'''
(* ===== verification/ServerSafety.v ===== *)
(** * ServerSafety: the operations of the server are free of undefined behaviour

    Each operation of clients of version 4 and of the local client, in a state in which no
    pointer dangles, ends in such a state ([ok]), if it keeps to the protocol. *)

From S2P Require Import Prelude NtTypes Monads LocalTypes Json JsonParser JsonRoundTrip Events.
From S2P Require Import WireEncoder4 Mpack WireDecoder4 WireConnection4 NetworkQueue UidVector.
From S2P Require Import ServerTypes ServerImpl ServerCore ServerTopics.

(** * ServerWires: publishers and subscribers of the server

    How topics and clients are linked by publishers and subscribers, apart from the rest of
    the structure ([wires]), and the changes that keep the links whole. *)

Local Open Scope Z_scope.

Section Wires.
Context {JF : JsonFloat}.
Implicit Types C : Core.

Record wires (x : option addr) C : Prop := {
  wi_pubs t td p : co_topics C !! t = Some td -> p ∈ td_publishers td ->
    exists pb, co_pubs C !! p = Some pb /\ pb_topic pb = t;
  wi_subs t td b : co_topics C !! t = Some td -> b ∈ td_subscribers td -> is_Some (co_subs C !! b);
  wi_pub p pb : co_pubs C !! p = Some pb ->
    (exists cd, co_clients C !! pb_client pb = Some cd /\ cd_publishers cd !! pb_pubuid pb = Some p) /\
    (Some (pb_client pb) <> x -> exists td, co_topics C !! pb_topic pb = Some td /\ p ∈ td_publishers td);
  wi_sub b sb : co_subs C !! b = Some sb ->
    exists cd, co_clients C !! sb_client sb = Some cd /\ cd_subscribers cd !! sb_subuid sb = Some b;
  wi_cpubs c cd uid p : co_clients C !! c = Some cd -> cd_publishers cd !! uid = Some p ->
    exists pb, co_pubs C !! p = Some pb /\ pb_client pb = c /\ pb_pubuid pb = uid;
  wi_csubs c cd uid b : co_clients C !! c = Some cd -> cd_subscribers cd !! uid = Some b ->
    exists sb, co_subs C !! b = Some sb /\ sb_client sb = c /\ sb_subuid sb = uid;
  wi_special t td : co_topics C !! t = Some td -> td_special td = true -> td_publishers td = [];
}.
Lemma core_wires x R C : core_ok x R C -> wires x C.
Proof. intros []. split; try done. intros t td E Hs. by apply (ok_plain t td). Qed.

(** What the links do not touch *)
Definition td_skel (td : TopicData) : TopicData := td <| td_publishers := [] |> <| td_subscribers := [] |>.
Definition cd_skel (cd : ClientData) : ClientData := cd <| cd_publishers := ∅ |> <| cd_subscribers := ∅ |>.
Record same_skel C C' : Prop := {
  sk_topics t : td_skel <$> co_topics C' !! t = td_skel <$> co_topics C !! t;
  sk_clients c : cd_skel <$> co_clients C' !! c = cd_skel <$> co_clients C !! c;
  sk_slots : co_slots C' = co_slots C;
  sk_vec : co_vec C' = co_vec C;
  sk_names : co_names C' = co_names C;
  sk_localClient : co_localClient C' = co_localClient C;
  sk_metaClients : co_metaClients C' = co_metaClients C;
}.
Lemma sk_topic C C' t td : same_skel C C' -> co_topics C' !! t = Some td -> exists td0, co_topics C !! t = Some td0 /\ td_skel td0 = td_skel td.
Proof.
  intros HS E. pose proof (sk_topics _ _ HS t) as Es. rewrite E in Es. cbn in Es. symmetry in Es. apply fmap_Some in Es as (td0 & E0 & Es). eauto.
Qed.
Lemma sk_client C C' c cd : same_skel C C' -> co_clients C' !! c = Some cd -> exists cd0, co_clients C !! c = Some cd0 /\ cd_skel cd0 = cd_skel cd.
Proof.
  intros HS E. pose proof (sk_clients _ _ HS c) as Es. rewrite E in Es. cbn in Es. symmetry in Es. apply fmap_Some in Es as (cd0 & E0 & Es). eauto.
Qed.
Lemma skel_sym C C' : same_skel C C' -> same_skel C' C.
Proof. intros []. by split. Qed.
Lemma skel_refl C : same_skel C C.
Proof. by split. Qed.
Lemma skel_trans C1 C2 C3 : same_skel C1 C2 -> same_skel C2 C3 -> same_skel C1 C3.
Proof. intros [] []. split; intros; congruence. Qed.
Lemma sk_ref C C' r : same_skel C C' -> ref_info C' r = ref_info C r.
Proof.
  intros HS. pose proof HS as []. destruct r as [b t|b c|]; cbn [ref_info]; rewrite ?sk_localClient0, ?sk_metaClients0; [| |done].
  - destruct (co_topics C' !! t) as [td|] eqn:E.
    + destruct (sk_topic _ _ _ _ HS E) as (td0 & -> & Es). cbn.
      assert (td_metaSub td = td_metaSub td0 /\ td_metaPub td = td_metaPub td0 /\ td_name td = td_name td0) as (-> & -> & ->); [|done].
      split_and!; [exact (f_equal td_metaSub (eq_sym Es))|exact (f_equal td_metaPub (eq_sym Es))|exact (f_equal td_name (eq_sym Es))].
    + specialize (sk_topics0 t). rewrite E in sk_topics0. by destruct (co_topics C !! t).
  - destruct (co_clients C' !! c) as [cd|] eqn:E.
    + destruct (sk_client _ _ _ _ HS E) as (cd0 & -> & Es). cbn.
      assert (cd_metaSub cd = cd_metaSub cd0 /\ cd_metaPub cd = cd_metaPub cd0 /\ cd_name cd = cd_name cd0) as (-> & -> & ->); [|done].
      split_and!; [exact (f_equal cd_metaSub (eq_sym Es))|exact (f_equal cd_metaPub (eq_sym Es))|exact (f_equal cd_name (eq_sym Es))].
    + specialize (sk_clients0 c). rewrite E in sk_clients0. by destruct (co_clients C !! c).
Qed.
'''
§ **Work item**
Give again exactly, and only, the lines above starting at the one with "From S2P Require Import ServerTypes" and ending at the one with "Section Wires.".

§ **Exercise answer**
From S2P Require Import ServerTypes ServerImpl ServerCore ServerTopics.

(** * ServerWires: publishers and subscribers of the server

    How topics and clients are linked by publishers and subscribers, apart from the rest of
    the structure ([wires]), and the changes that keep the links whole. *)

Local Open Scope Z_scope.

Section Wires.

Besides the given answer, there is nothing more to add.